Read the full piece. It’s excellent. [ link ]

-Julie

http://www.unrealnature.com/

2 Comments

  1. Orwell is an exceedingly interesting man. From his “Down and Out in Paris” through “Burmese Days” and on to his more famous works. His collected essays are particularly good including “Politics and the English Language.” What I wanted to comment on is the strangeness of his appearance as an icon in the American Popular imagination for his take down of the totalitarian State in “Animal Farm” and “1984.” Of course the irony of this when used by Conservative commentators should not be lost. And then, of course, he can be used with intentional irony by bloggers like Billmon. The best thing about Eric Blair is that he felt that the only way to inculcate a love of reading in children was to let them read anything, but in vast quantities. He read “penny dreadfuls.” So, there you are.

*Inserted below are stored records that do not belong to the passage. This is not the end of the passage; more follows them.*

(** * robot_skills: the arm skill ([src/robot_skills/arms.py])

    A shallow embedding of [class Arm]: the hardware-status callback, the
    Cartesian goal builders [send_goal] / [send_delta_goal], the named joint
    goals, the gripper command, the handover helpers and the low level
    [_send_joint_trajectory].

    Python methods mutate [self] and talk to ROS (loggers, publishers, action
    clients).  They are embedded in a small monad that threads the [Arm]
    object, may raise a Python exception, and records every call made to an
    external collaborator as an [Event].  What a collaborator answers is
    read from an [Env] record.

    [class Head] ([src/robot_skills/head.py]) follows in [Module Head]. *)

From Stdlib Require Import ZArith String List Bool Ascii Lia.
From stdpp Require Import base gmap strings.
Import ListNotations.

Local Open Scope string_scope.
Local Open Scope Z_scope.

(** ** Python numbers

    Poses, offsets and timeouts are Python numbers (floats in practice).  The
    code only adds them, multiplies a timeout by a [len], and compares a
    timeout with [0.0]; these operations are kept abstract so that every
    statement below holds for whatever arithmetic the interpreter supplies. *)

Class Scalar (num : Type) := {
  of_Z : Z -> num;                    (* an integer literal, [5] or [0.0] *)
  add : num -> num -> num;            (* [a + b], as used by [+=] *)
  mul_len : num -> nat -> num;        (* [timeout * len(xs)] *)
  num_eqb : num -> num -> bool        (* [a == b] *)
}.

(** [0.0], also the default of a numeric message field. *)
Definition zero {num} `{Scalar num} : num := of_Z 0.

#[export] Instance Z_Scalar : Scalar Z := {
  of_Z := fun n => n;
  add := Z.add;
  mul_len := fun t n => t * Z.of_nat n;
  num_eqb := Z.eqb
}.

(** ** Strings: [str.find] *)

(** [s.find(sub)]: the lowest index at which [sub] occurs in [s], or [-1]. *)
Fixpoint find (s sub : string) : Z :=
  if String.prefix sub s then 0
  else match s with
       | EmptyString => -1
       | String _ s' => let r := find s' sub in if r <? 0 then -1 else r + 1
       end.

(** ** Messages of the external packages (field layout only) *)

(** [actionlib.GoalStatus]. *)
Inductive GoalStatus :=
  | PENDING | ACTIVE | PREEMPTED | SUCCEEDED | ABORTED
  | REJECTED | PREEMPTING | RECALLING | RECALLED | LOST.

Definition GoalStatus_eqb (a b : GoalStatus) : bool :=
  match a, b with
  | PENDING, PENDING | ACTIVE, ACTIVE | PREEMPTED, PREEMPTED
  | SUCCEEDED, SUCCEEDED | ABORTED, ABORTED | REJECTED, REJECTED
  | PREEMPTING, PREEMPTING | RECALLING, RECALLING | RECALLED, RECALLED
  | LOST, LOST => true
  | _, _ => false
  end.

(** [tue_msgs.GripperCommand.OPEN] / [.CLOSE]. *)
Inductive Direction := OPEN | CLOSE.

(** One entry of [DiagnosticArray.status]. *)
Record DiagnosticStatus := { name : string; level : Z }.
Record DiagnosticArray := { status : list DiagnosticStatus }.

(** A colour component as [_publish_marker] receives it: [color[i]] is a
    number when the caller passes a list and a character when the caller
    passes a string. *)
Inductive ColorVal := CNum (n : Z) | CChr (c : ascii).

(** What a timeout argument of [_send_joint_trajectory] can be: the default
    is a [rospy.Duration], the comparison in the body is with the float
    [0.0]. *)
Inductive TimeoutVal (num : Type) := Seconds (t : num) | Duration (t : num).
Arguments Seconds {num} t.
Arguments Duration {num} t.

(** Python exceptions the modelled code can raise. *)
Inductive Exn :=
  | KeyError (key : string)
  | IndexError
  | UnboundLocalError (var : string).

Inductive Outcome (A : Type) := Return (a : A) | Raise (e : Exn).
Arguments Return {A} a.
Arguments Raise {A} e.

Section ArmModel.

Context {num : Type} `{Scalar num} {Entity : Type}.

(** The [goal] and [delta] sub-messages of [GraspPrecomputeGoal]. *)
Record Target := {
  frame_id : string;
  x : num; y : num; z : num;
  roll : num; pitch : num; yaw : num
}.

Record GraspPrecomputeGoal := {
  goal : Target;
  delta : Target;
  PERFORM_PRE_GRASP : bool;
  FIRST_JOINT_POS_ONLY : bool;
  allowed_touch_objects : list string
}.

(** [GraspPrecomputeGoal()]: every field at its default. *)
Definition Target_new : Target :=
  {| frame_id := ""; x := zero; y := zero; z := zero;
     roll := zero; pitch := zero; yaw := zero |}.

Definition GraspPrecomputeGoal_new : GraspPrecomputeGoal :=
  {| goal := Target_new; delta := Target_new;
     PERFORM_PRE_GRASP := false; FIRST_JOINT_POS_ONLY := false;
     allowed_touch_objects := [] |}.

Definition set_goal (g : GraspPrecomputeGoal) (t : Target) :=
  {| goal := t; delta := delta g;
     PERFORM_PRE_GRASP := PERFORM_PRE_GRASP g;
     FIRST_JOINT_POS_ONLY := FIRST_JOINT_POS_ONLY g;
     allowed_touch_objects := allowed_touch_objects g |}.

Definition set_delta (g : GraspPrecomputeGoal) (t : Target) :=
  {| goal := goal g; delta := t;
     PERFORM_PRE_GRASP := PERFORM_PRE_GRASP g;
     FIRST_JOINT_POS_ONLY := FIRST_JOINT_POS_ONLY g;
     allowed_touch_objects := allowed_touch_objects g |}.

Definition set_flags (g : GraspPrecomputeGoal) (pre first : bool) :=
  {| goal := goal g; delta := delta g;
     PERFORM_PRE_GRASP := pre; FIRST_JOINT_POS_ONLY := first;
     allowed_touch_objects := allowed_touch_objects g |}.

Definition set_allowed_touch_objects (g : GraspPrecomputeGoal) (l : list string) :=
  {| goal := goal g; delta := delta g;
     PERFORM_PRE_GRASP := PERFORM_PRE_GRASP g;
     FIRST_JOINT_POS_ONLY := FIRST_JOINT_POS_ONLY g;
     allowed_touch_objects := l |}.

(** [visualization_msgs.Marker], the fields [_publish_marker] derives from
    its arguments (type, lifetime, scale, alpha and the stamp are constants
    or clock reads). *)
Record Marker := {
  marker_frame_id : string;
  position_x : num; position_y : num; position_z : num;
  ns : string;
  color_r : ColorVal; color_g : ColorVal; color_b : ColorVal
}.

Record JointTrajectoryPoint := { positions : list num }.

Record FollowJointTrajectoryGoal := {
  trajectory_joint_names : list string;
  trajectory_points : list JointTrajectoryPoint;
  goal_time_tolerance : TimeoutVal num
}.

(** The arguments of [send_goal] / [send_delta_goal] as saved by
    [myargs = locals()] on entry. *)
Record GoalArgs := {
  arg_px : num; arg_py : num; arg_pz : num;
  arg_roll : num; arg_pitch : num; arg_yaw : num;
  arg_timeout : num;
  arg_pre_grasp : bool;
  arg_frame_id : string;
  arg_use_offset : option bool;           (* [send_delta_goal] only *)
  arg_first_joint_pos_only : bool;
  arg_allowed_touch_objects : option (list string)   (* [send_goal] only *)
}.

(** Log lines, by call site. *)
Inductive LogMsg :=
  | NoDiagnosticMsg (side : string)
  | MultipleDiagnosticMsgs (side : string)
  | GraspPrecomputeFrameId (frame_id : string)
  | GraspPrecomputeGoalFailed (myargs : GoalArgs)
  | DefaultConfigurationDoesNotExist (configuration : string)
  | DefaultTrajectoriesDoesNotExist (configuration : string)
  | StateShouldBeOpenOrClose (state : string)
  | HandoverException
  | JointTrajectoryActionNotPresent
  | UseCorrectNumberOfJointReferences (expected current : nat)
  | SendArmToJointcoords (side : string) (ps : list JointTrajectoryPoint)
  | CannotReachJointGoal (g : FollowJointTrajectoryGoal)
  | CancellingAllGoals (side : string).

Inductive LogLevel := LogDebug | LogInfo | LogWarn | LogErr.

(** Every call that leaves the [Arm] object. *)
Inductive Event :=
  | Log (lvl : LogLevel) (msg : LogMsg)
  | PrintLine (line : string)
  | PublishMarker (m : Marker)
  | PublishBool (topic : string) (data : bool)
  | WaitForMessage (topic : string) (timeout : num)
  | GraspPrecomputeSendGoal (g : GraspPrecomputeGoal)
  | GraspPrecomputeSendGoalAndWait (g : GraspPrecomputeGoal) (execute_timeout : num)
  | GripperSendGoal (direction : Direction)
  | GripperWaitForResult (timeout : num)
  | GripperGetState
  | JointTrajWaitForServer
  | JointTrajSendGoal (g : FollowJointTrajectoryGoal)
  | JointTrajWaitForResult (timeout : TimeoutVal num)
  | GripperCancelAllGoals
  | GraspPrecomputeCancelAllGoals
  | JointTrajCancelAllGoals.

(** What the collaborators answer during one call. *)
Record Env := {
  grasp_precompute_result : GraspPrecomputeGoal -> GoalStatus;
      (* [_ac_grasp_precompute.send_goal_and_wait(goal, ...)] *)
  gripper_state : GoalStatus;
      (* [_ac_gripper.get_state()] after [wait_for_result] *)
  joint_traj_server : bool;
      (* [_ac_joint_traj.wait_for_server(...)] *)
  joint_traj_done : FollowJointTrajectoryGoal -> bool;
      (* [_ac_joint_traj.wait_for_result(...)] *)
  handover_reply : string -> option bool
      (* [rospy.wait_for_message(topic, Bool, timeout)]: the message, or
         [None] when it raises [ROSException] *)
}.

(** The attributes of an [Arm] instance. *)
Record Arm := {
  robot_name : string;
  side : string;
  _occupied_by : option Entity;
  _operational : bool;
  offset : gmap string num;
  joint_names : list string;
  default_configurations : gmap string (list num);
  default_trajectories : gmap string (list (list num));
  _ac_joint_traj_present : bool
}.

Definition set_occupied_by (self : Arm) (v : option Entity) : Arm :=
  {| robot_name := robot_name self; side := side self;
     _occupied_by := v; _operational := _operational self;
     offset := offset self; joint_names := joint_names self;
     default_configurations := default_configurations self;
     default_trajectories := default_trajectories self;
     _ac_joint_traj_present := _ac_joint_traj_present self |}.

Definition set_operational (self : Arm) (b : bool) : Arm :=
  {| robot_name := robot_name self; side := side self;
     _occupied_by := _occupied_by self; _operational := b;
     offset := offset self; joint_names := joint_names self;
     default_configurations := default_configurations self;
     default_trajectories := default_trajectories self;
     _ac_joint_traj_present := _ac_joint_traj_present self |}.

Definition set_ac_joint_traj_present (self : Arm) (b : bool) : Arm :=
  {| robot_name := robot_name self; side := side self;
     _occupied_by := _occupied_by self; _operational := _operational self;
     offset := offset self; joint_names := joint_names self;
     default_configurations := default_configurations self;
     default_trajectories := default_trajectories self;
     _ac_joint_traj_present := b |}.

(** ** The method monad

    A method body maps the object to an outcome, the object afterwards and
    the events it emitted, oldest first.  After [Raise] nothing more runs. *)

Definition M (A : Type) : Type := Arm -> Outcome A * Arm * list Event.

Definition ret {A} (a : A) : M A := fun self => (Return a, self, []).

Definition bind {A B} (m : M A) (f : A -> M B) : M B :=
  fun self =>
    match m self with
    | (Return a, self1, t1) =>
        match f a self1 with
        | (o, self2, t2) => (o, self2, (t1 ++ t2)%list)
        end
    | (Raise e, self1, t1) => (Raise e, self1, t1)
    end.

Definition raise {A} (e : Exn) : M A := fun self => (Raise e, self, []).
Definition get_self : M Arm := fun self => (Return self, self, []).
Definition put_self (self' : Arm) : M unit := fun _ => (Return tt, self', []).
Definition emit (e : Event) : M unit := fun self => (Return tt, self, [e]).

Definition result {A} (r : Outcome A * Arm * list Event) : Outcome A := fst (fst r).
Definition self_after {A} (r : Outcome A * Arm * list Event) : Arm := snd (fst r).
Definition events {A} (r : Outcome A * Arm * list Event) : list Event := snd r.

Notation "x <- m ;; k" := (bind m (fun x => k))
  (at level 100, m at next level, right associativity, only parsing).
Notation "m ;;; k" := (bind m (fun _ => k))
  (at level 100, right associativity, only parsing).

Definition log (lvl : LogLevel) (msg : LogMsg) : M unit := emit (Log lvl msg).

(** [d[key]] on a dict. *)
Definition getitem {V} (d : gmap string V) (key : string) : M V :=
  match d !! key with
  | Some v => ret v
  | None => raise (KeyError key)
  end.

    Comment by Dr. C. — January 28, 2009 @ 7:48 pm

  2. I really need to read Orwell’s essays. I bump into references to them everywhere. Thank you for reminding me that I need/want to do that.

    To go off on a slight tangent, the “read everything” attitude (which I agree with whole-heartedly) should, in my opinion, be paralleled by an equal amount of physical liberty for children (within reason). As a child, I was allowed, what would today, be considered crazy amounts of freedom (we were essentially turned loose outside after breakfast and they would ring a big bell to tell us it was time to come in and eat — we lived in the country).

    Out of curiosity, I searched your blog for Orwell references and found some good posts (and some (not about Orwell) that were wildly funny — all of which is why I am running so late this morning … ). But also, I found one post from 2006 with pictures that made my hair stand on end in view of the recent and on-going violence in Gaza. It’s the pictures of Israeli children signing or inscribing missiles.